Try it: Every line of the entries below from the one containing "#[export] Instance tbreach_sys" to the one containing "intros Hi. simpl.", both ends included, must be written out exactly. No other line belongs in the answer.
Start of Data
(* ===== verification/SynthFrames.v ===== *)
(** * Frames of synth.c: what each operation may do to the table *)

From S2P Require Import Prelude CString Kernel State Tunables Override Walk Synth.

Open Scope Z_scope.

(** ** What the copy-on-write accessors leave alone *)

(** The relation [R] between states allows what it takes to find out who the caller is: the bookkeeping
    calls, the start-time cache. *)
Class AllowsIdent {W} `{!Kernel W} (R : relation (st W)) : Prop := {
  allows_ident A (c : call A) : bookkeeping c = true → within R (sys c);
  allows_stamp c : within R (setm (set_starttime_cache c));
}.

(** It allows the acquisition of a slot of view [v]. *)
Class AllowsAcquire {W} `{!Kernel W} (R : relation (st W)) (v : fdview) : Prop :=
  allows_acquire : ∀ id t fd, within R (wslcompat_override_acquire_pid v id t fd).

(** It allows what every accessor does: next to the above, either way to set the acquisition lock. *)
Class AllowsBook {W} `{!Kernel W} (R : relation (st W)) : Prop := {
  allows_book A (c : call A) : bookkeeping c = true → within R (sys c);
  allows_cache c : within R (setm (set_starttime_cache c));
  allows_lock b : within R (setm (set_synth_acquire_lock b));
}.

(** [R] allows every kernel call. *)
Class AllowsSys {W} `{!Kernel W} (R : relation (st W)) : Prop :=
  allows_sys : ∀ A (c : call A), within R (sys c).

(** It also allows writes to the slots and the base of view [v]. *)
Class AllowsCow {W} `{!Kernel W} (R : relation (st W)) (v : fdview) : Prop := {
  allows_slot i f : within R (setm (upd_slot v i f));
  allows_base x : within R (setm (set_view_base v x));
}.
#[export] Hint Resolve allows_sys : within.
#[export] Hint Resolve allows_acquire : within.
#[export] Hint Extern 2 (within _ (sys _)) => apply allows_ident; reflexivity : within.
#[export] Hint Extern 1 (within _ (setm _)) =>
  first [apply allows_stamp | apply allows_lock | apply allows_slot | apply allows_base] : within.

#[export] Instance book_ident {W} `{!Kernel W} (R : relation (st W)) : AllowsBook R → AllowsIdent R.
Proof. by intros []. Qed.

Section cow_frames.
Context {W : Type} `{!Kernel W} (R : relation (st W)) `{!PreOrder R, !AllowsIdent R}.
Context (v : fdview).

Lemma within_read_starttime path : within R (read_proc_starttime path).
Proof. unfold read_proc_starttime. within_auto. Qed.
#[local] Hint Resolve within_read_starttime : within.

Lemma within_starttime_pid id : within R (wslcompat_self_starttime_pid id).
Proof. unfold wslcompat_self_starttime_pid. within_auto. Qed.
#[local] Hint Resolve within_starttime_pid : within.

Lemma within_starttime : within R wslcompat_self_starttime.
Proof. unfold wslcompat_self_starttime. within_auto. Qed.
#[local] Hint Resolve within_starttime : within.

Lemma within_override_gc `{!AllowsCow R v} : within R (wslcompat_override_gc v).
Proof. unfold wslcompat_override_gc, override_gc_slot, pid_starttime. within_auto. Qed.

#[export] Instance within_acquire : AllowsBook R → AllowsCow R v → AllowsAcquire R v.
Proof.
  intros ?? id t fd. unfold wslcompat_override_acquire_pid, override_claim.
  within_auto. apply within_override_gc.
Qed.

Context `{!AllowsAcquire R v, !AllowsCow R v}.

Lemma within_view_load : within R (wslcompat_view_fd_load v).
Proof. unfold wslcompat_view_fd_load. within_auto. Qed.

Lemma within_view_store x : within R (wslcompat_view_fd_store v x).
Proof. unfold wslcompat_view_fd_store. within_auto. Qed.

Lemma within_view_cas x y : within R (wslcompat_view_fd_cas v x y).
Proof. unfold wslcompat_view_fd_cas. within_auto. Qed.
#[local] Hint Resolve within_view_load within_view_store within_view_cas : within.

Lemma within_view_relocate x : within R (wslcompat_view_fd_relocate v x).
Proof. unfold wslcompat_view_fd_relocate. within_auto. Qed.
End cow_frames.
#[export] Hint Resolve within_starttime within_view_load within_view_store
  within_view_relocate : within.

(** ** The table as reference counting sees it *)

(** An entry without its copy-on-write descriptor and its file position, which handlers move. *)
Definition core (e : synth_entry) : synth_entry := set_pos 0 (set_probe_fd 0 (set_probe_overrides [] e)).

Definition tb := (list synth_entry * Z)%type.
Definition cores {W} (s : st W) : tb := (core <$> synth_table (s_mem s), synth_live_entries (s_mem s)).

(** The life of an entry, abstractly: one step per completed operation on a slot. *)
Inductive tbstep : relation tb :=
| tb_pin l n i e :
    l !! i = Some e → 0 < refcount e → tbstep (l, n) (<[i := set_refcount (refcount e + 1) e]> l, n)
| tb_unpin l n i e :
    l !! i = Some e → 1 < refcount e → tbstep (l, n) (<[i := set_refcount (refcount e - 1) e]> l, n)
| tb_free l n i e :
    l !! i = Some e → refcount e = 1 →
    tbstep (l, n) (<[i := set_refcount 0 e]> l, wrap_u 32 (n - 1))
| tb_publish l n i e e' :
    l !! i = Some e → refcount e = 0 → refcount e' = 1 →
    tbstep (l, n) (<[i := e']> l, wrap_u 32 (n + 1)).

(** What the code may do to the table between two states. *)
Definition tbreach {W} (s s' : st W) : Prop := rtc tbstep (cores s) (cores s').

#[export] Instance tbreach_preorder {W} : PreOrder (@tbreach W).
Proof. split; [intros s; apply rtc_refl | intros a b c H1 H2; unfold tbreach in *; by etrans]. Qed.

Lemma tbstep_length p p' : tbstep p p' → length p'.1 = length p.1.
Proof. destruct 1; simpl; by rewrite length_insert. Qed.

Lemma tbreach_length {W} (s s' : st W) :
  tbreach s s' → length (synth_table (s_mem s')) = length (synth_table (s_mem s)).
Proof.
  intros H. assert (∀ p p', rtc tbstep p p' → length p'.1 = length p.1) as Hl.
  { induction 1 as [|p p1 p2 Hs _ IH]; [done|]. by rewrite IH, (tbstep_length _ _ Hs). }
  apply Hl in H. unfold cores in H. simpl in H. by rewrite !length_fmap in H.
Qed.

(** The same, for a table of the size the source gives it. *)
Definition tbgrow {W} (s s' : st W) : Prop :=
  length (synth_table (s_mem s)) = SYNTH_TABLE_SIZE → tbreach s s'.

#[export] Instance tbgrow_preorder {W} : PreOrder (@tbgrow W).
Proof.
  split; [intros s _; apply rtc_refl|]. intros a b c H1 H2 Hl.
  specialize (H1 Hl). etrans; [exact H1|]. apply H2. by rewrite (tbreach_length _ _ H1).
Qed.

Lemma within_reach_grow {W A} (m : prog (st W) A) : within tbreach m → within tbgrow m.
Proof. apply within_mono. by intros s s' H _. Qed.

(** The callbacks of a handler leave reference counting to the table's own code. *)
Class HandlersOk W `{!Kernel W, !Handlers W} : Prop := {
  release_frame h f i : op_release (ops_of h) = Some f → within (same cores) (f i);
  passthru_frame h f i k : op_passthru (ops_of h) = Some f → within (same cores) (f i k);
  relocate_frame h f i t : op_relocate (ops_of h) = Some f → within (same cores) (f i t);
  describe_frame h f i : op_describe (ops_of h) = Some f → within (same cores) (f i);
  close_frame h f i : op_close (ops_of h) = Some f → within (same cores) (f i);
  dup_frame h f i : op_dup (ops_of h) = Some f → within (same cores) (f i);
}.

Lemma list_fmap_alter_id {A B} (g : A → B) (f : A → A) (i : nat) (l : list A) :
  (∀ x, g (f x) = g x) → g <$> alter f i l = g <$> l.
Proof.
  intros H. apply list_eq. intros j. rewrite !list_lookup_fmap, list_lookup_alter.
  case_decide as E; [|done]. subst. destruct (l !! j); simpl; by rewrite ?H.
Qed.

Section cores.
Context {W : Type} `{!Kernel W}.

#[export] Instance cores_sys : AllowsSys (W:=W) (same cores).
Proof. intros A c. by apply within_sys. Qed.

#[export] Instance cores_book : AllowsBook (W:=W) (same cores).
Proof. split; intros; [by apply within_sys|by apply within_setm..]. Qed.

#[export] Instance cores_cow v : AllowsCow (W:=W) (same cores) v.
Proof.
  split; intros; apply within_setm; intros m w e; unfold same, cores; simpl; f_equal;
    destruct v; unfold upd_slot; simpl; try done; by apply list_fmap_alter_id.
Qed.

Lemma within_cores_reach {A} (m : prog (st W) A) : within (same cores) m → within tbreach m.
Proof. apply within_mono. intros s s' H. unfold tbreach. by rewrite H. Qed.

#[export] Instance tbreach_sys : AllowsSys (W:=W) tbreach.
Proof. intros A c. apply within_cores_reach, allows_sys. Qed.

#[export] Instance tbreach_book : AllowsBook (W:=W) tbreach.
Proof. split; intros; apply within_cores_reach; auto with within typeclass_instances. Qed.

#[export] Instance tbreach_cow v : AllowsCow (W:=W) tbreach v.
Proof. split; intros; apply within_cores_reach; auto with within typeclass_instances. Qed.

(** The core of slot [i], from the memory. *)
Lemma cores_lookup (s : st W) i :
  (i < length (synth_table (s_mem s)))%nat →
  (cores s).1 !! i = Some (core (entry_at (s_mem s) i)).
Proof.
  intros Hi. simpl. rewrite list_lookup_fmap. unfold entry_at.
  by rewrite (list_lookup_lookup_total_lt _ _ Hi).
Qed.

Lemma entry_at_oob (m : mem) i : (length (synth_table m) ≤ i)%nat → entry_at m i = free_entry.
Proof. intros Hi. unfold entry_at. rewrite list_lookup_total_alt. by rewrite lookup_ge_None_2. Qed.

(** The cores after one entry is updated. *)
Lemma cores_upd (m : mem) (w : W) e i f :
  (∀ x, core (f x) = f (core x)) →
  cores (mkst (upd_entry i f m) w e) = (alter f i (core <$> synth_table m), synth_live_entries m).
Proof.
  intros Hf. unfold cores; simpl. f_equal. apply list_eq. intros j.
  rewrite list_lookup_alter, !list_lookup_fmap, list_lookup_alter.
  case_decide as E; [|done]. subst. destruct (_ !! j); simpl; by rewrite ?Hf.
Qed.
End cores.

Lemma alter_insert {A} (f : A → A) (i : nat) (l : list A) x :
  l !! i = Some x → alter f i l = <[i := f x]> l.
Proof.
  intros H. apply list_eq. intros j. rewrite list_lookup_alter, list_lookup_insert.
  assert (i < length l)%nat by (by eapply lookup_lt_Some).
  repeat case_decide; subst; rewrite ?H; simpl; intuition (done || lia).
Qed.

(** ** Every operation is a sequence of abstract steps *)
Section reach.
Context {W : Type} `{!Kernel W, !Handlers W, !HandlersOk W} {Hfuel : Fuel}.
Local Abbreviation M := (prog (st W)).

Lemma within_entry_ops (R : relation (st W)) `{!PreOrder R} e : within R (entry_ops e).
Proof. apply within_gets, _. Qed.

Lemma within_probe_load (R : relation (st W)) `{!PreOrder R, !AllowsBook R} e :
  AllowsCow R (v_probe e) → within R (synth_probe_fd_load e).
Proof. intros ?. unfold synth_probe_fd_load. auto with within typeclass_instances. Qed.

Lemma within_probe_store (R : relation (st W)) `{!PreOrder R, !AllowsBook R} e x :
  AllowsCow R (v_probe e) → within R (synth_probe_fd_store e x).
Proof. intros ?. unfold synth_probe_fd_store. auto with within typeclass_instances. Qed.
#[local] Hint Resolve within_entry_ops within_probe_load within_probe_store : within.

(** One table update, as an abstract step. *)
Lemma tb_pin_upd (s : st W) i :
  0 < refcount (entry_at (s_mem s) i) →
  tbreach s (mkst (upd_entry i (set_refcount (refcount (entry_at (s_mem s) i) + 1)) (s_mem s))
               (s_world s) (s_errno s)).
Proof.
  intros Hrc. destruct (decide (i < length (synth_table (s_mem s)))%nat) as [Hi|Hi];
    [|by rewrite entry_at_oob in Hrc by lia].
  pose proof (cores_lookup s i Hi) as Hl. apply rtc_once.
  rewrite cores_upd by done. rewrite (alter_insert _ _ _ _ Hl). exact (tb_pin _ _ _ _ Hl Hrc).
Qed.

Lemma within_pin i : within (@tbreach W) (synth_pin i).
Proof.
  intros s. unfold synth_pin. run_simpl. destruct (0 <? _) eqn:E; [|apply rtc_refl].
  apply Z.ltb_lt in E. run_simpl. by apply tb_pin_upd.
Qed.

(** The cleaner's work before it frees the slot. *)
Lemma cleanup_run i (s s' : st W) :
  synth_cleanup i s = Ret tt s' →
  cores s' = (alter (set_refcount 0) i (cores s).1, wrap_u 32 ((cores s).2 - 1)).
Proof.
  unfold synth_cleanup. intros H.
  run_inv H. run_inv H. run_inv H. run_inv H. run_inv H. run_inv H.
  assert (cores s4 = cores s) as Hc.
  { etrans; [eapply (within_Ret (same cores)), E3; auto with within typeclass_instances|].
    etrans; [eapply (within_Ret (same cores)), E2; within_auto|].
    etrans; [eapply (within_Ret (same cores)), E1; auto with within typeclass_instances|].
    etrans; [eapply (within_Ret (same cores)), E0|eapply (within_Ret (same cores)), E].
    - unfold entry_ops in E. destruct (op_release r) eqn:Eo; [|apply within_ret, _].
      injection E as <- <-. by eapply release_frame.
    - apply within_entry_ops, _. }
  injection E4 as _ <-. injection H as <-. rewrite <-Hc. unfold cores; simpl. f_equal.
  apply list_eq. intros j. rewrite list_lookup_alter, !list_lookup_fmap, list_lookup_alter.
  case_decide as Ej; [|done]. subst. by destruct (_ !! j).
Qed.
End of Data
Answer box:
#[export] Instance tbreach_sys : AllowsSys (W:=W) tbreach.
Proof. intros A c. apply within_cores_reach, allows_sys. Qed.

#[export] Instance tbreach_book : AllowsBook (W:=W) tbreach.
Proof. split; intros; apply within_cores_reach; auto with within typeclass_instances. Qed.

#[export] Instance tbreach_cow v : AllowsCow (W:=W) tbreach v.
Proof. split; intros; apply within_cores_reach; auto with within typeclass_instances. Qed.

(** The core of slot [i], from the memory. *)
Lemma cores_lookup (s : st W) i :
  (i < length (synth_table (s_mem s)))%nat →
  (cores s).1 !! i = Some (core (entry_at (s_mem s) i)).
Proof.
  intros Hi. simpl. rewrite list_lookup_fmap. unfold entry_at.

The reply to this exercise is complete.